Reactive oxygen species (ROS) are highly reactive molecules and free radicals derived from molecular oxygen. ROS are a natural byproduct of oxygen usage. Examples include superoxide, hydrogen peroxide, and hydroxyl radicals:
ROS perform dual roles in cells, acting as both destructive and constructive agents. At high levels, ROS mediate irreversible cellular damage and are associated with a wide range of disease pathologies including diabetes, neurodegeneration, and cancer. Many therapeutic efforts center on the prevention and treatment of oxidative stress-related disease with antioxidant therapeutics aimed to counteract ROS. At lower physiological levels, ROS play important roles in the activation of beneficial signaling events. Completely depleting ROS will limit the bioavailability of ROS for beneficial signaling.

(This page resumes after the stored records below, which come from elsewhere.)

Definition wt_hsm_vault_nvm_add_object (meta : wt_vault_nvm_meta) (data : list Z) : func (vault N) Z := fn (
  let len := Z.of_nat (length data) in
  let cls := wt_hsm_vault_nvm_id_class (nm_id meta) in
  bound ← gets g_vault_nvm;
  if negb bound then mret PSA_ERROR_NOT_SUPPORTED else
  if (cls =? 0) || ((cls =? 1) && negb (wt_hsm_vault_nvm_label_is_key (nm_label meta))) then mret PSA_ERROR_NOT_PERMITTED else
  if (WT_VAULT_OBJECT_MAX <? len) || negb (nm_len meta =? len) then mret PSA_ERROR_INVALID_ARGUMENT else
  '(status, _) ← call (wt_hsm_vault_nvm_visible (nm_id meta));
  if negb (status =? PSA_SUCCESS) && negb (status =? PSA_ERROR_DOES_NOT_EXIST) then mret status else
  status ← call (wt_hsm_vault_reserve_object (u16 len));
  if negb (status =? PSA_SUCCESS) then mret status else
  rc ← call (nvm (wh_Nvm_AddObject {| md_id := nm_id meta; md_access := nm_access meta; md_flags := nm_flags meta;
                                      md_len := u16 len; md_label := nm_label meta |} data));
  mret (wt_hsm_vault_map_err rc)).

Definition wt_hsm_vault_nvm_destroy (ids : list Z) : func (vault N) Z := fn (
  bound ← gets g_vault_nvm;
  if negb bound then mret PSA_ERROR_NOT_SUPPORTED else
  if WT_VAULT_NVM_DESTROY_MAX <? Z.of_nat (length ids) then mret PSA_ERROR_INVALID_ARGUMENT else
  for_each ids (λ id,
    '(status, _) ← call (wt_hsm_vault_nvm_visible id);
    when (negb (status =? PSA_SUCCESS) && negb (status =? PSA_ERROR_DOES_NOT_EXIST)) (early status));;
  rc ← call (nvm (wh_Nvm_DestroyObjectsChecked ids));
  mret (wt_hsm_vault_map_err rc)).

Definition wt_hsm_vault_nvm_read (id offset len : Z) : func (vault N) (Z * list Z) := fn (
  '(status, meta) ← call (wt_hsm_vault_nvm_visible id);
  if negb (status =? PSA_SUCCESS) then mret (status, []) else
  if (WT_VAULT_OBJECT_MAX <? len) || (md_len meta <=? offset) || (md_len meta - offset <? len)
  then mret (PSA_ERROR_INVALID_ARGUMENT, []) else
  '(rc, data) ← call (nvm (wh_Nvm_Read id (u16 offset) (u16 len)));
  mret (wt_hsm_vault_map_err rc, data)).
End door.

Despite the emerging appreciation for ROS as constructive signaling agents, relatively few redox-signaling pathways mediated by ROS have been characterized. Our research program focuses on broadening our knowledge of ROS-based signaling events. Our overarching goal is to elucidate individual signaling pathways activated by the modification of protein cysteine and/or methionine by ROS. Our intent is to uncover and to characterize redox-signaling components, including ROS sources, redox targets, and oxidation regulators, as well as the consequences (outcomes) for signaling at the protein and physiological level. Understanding how ROS facilitates signaling will ultimately enable better therapeutics that both limit ROS-induced damage and maintain beneficial cell signaling pathways.
CYSTEINE OXIDATION & ER
PROTEIN FOLDING HOMEOSTASIS
A major and ongoing focus of the lab is the elucidation of pathways that sense and respond to ROS generated at the endoplasmic reticulum (ER). ROS (H2O2) are produced as a byproduct of disulfide bond formation in the ER, yet we as a field are just beginning to uncover the systems that prevent oxidant accumulation and damage as a consequence of oxidative folding.
Our lab established that oxidation of a conserved cysteine in the Hsp70 BiP alters its chaperone activity to sustain ER function under elevated ROS conditions. Our ongoing work intends to broaden our understanding of redox signaling at the ER and BiP oxidation, answering the questions: What are the local endogenous sources of ROS in the ER that are sensed by BiP? How does BiP oxidation influence known ER stress response pathways? What are the physiological outcomes for BiP oxidation and/or for a dysruption in BiP oxidation or reduction?
A second focus in the lab is understanding the role of methionine oxidation (MetO formation) and resolution in cells. We are focused on what we consider the most prominent gaps in our knowledge of MetO: What are the physiological targets and outcomes of MetO formation? What is the role for methionine sulfoxide reductases (MsrA and MsrB) in regulating individual protein MetO events throughout the cell? By answering these questions, we intend to provide insight into the basic cell functions used to manage cellular ROS and avert cellular damage.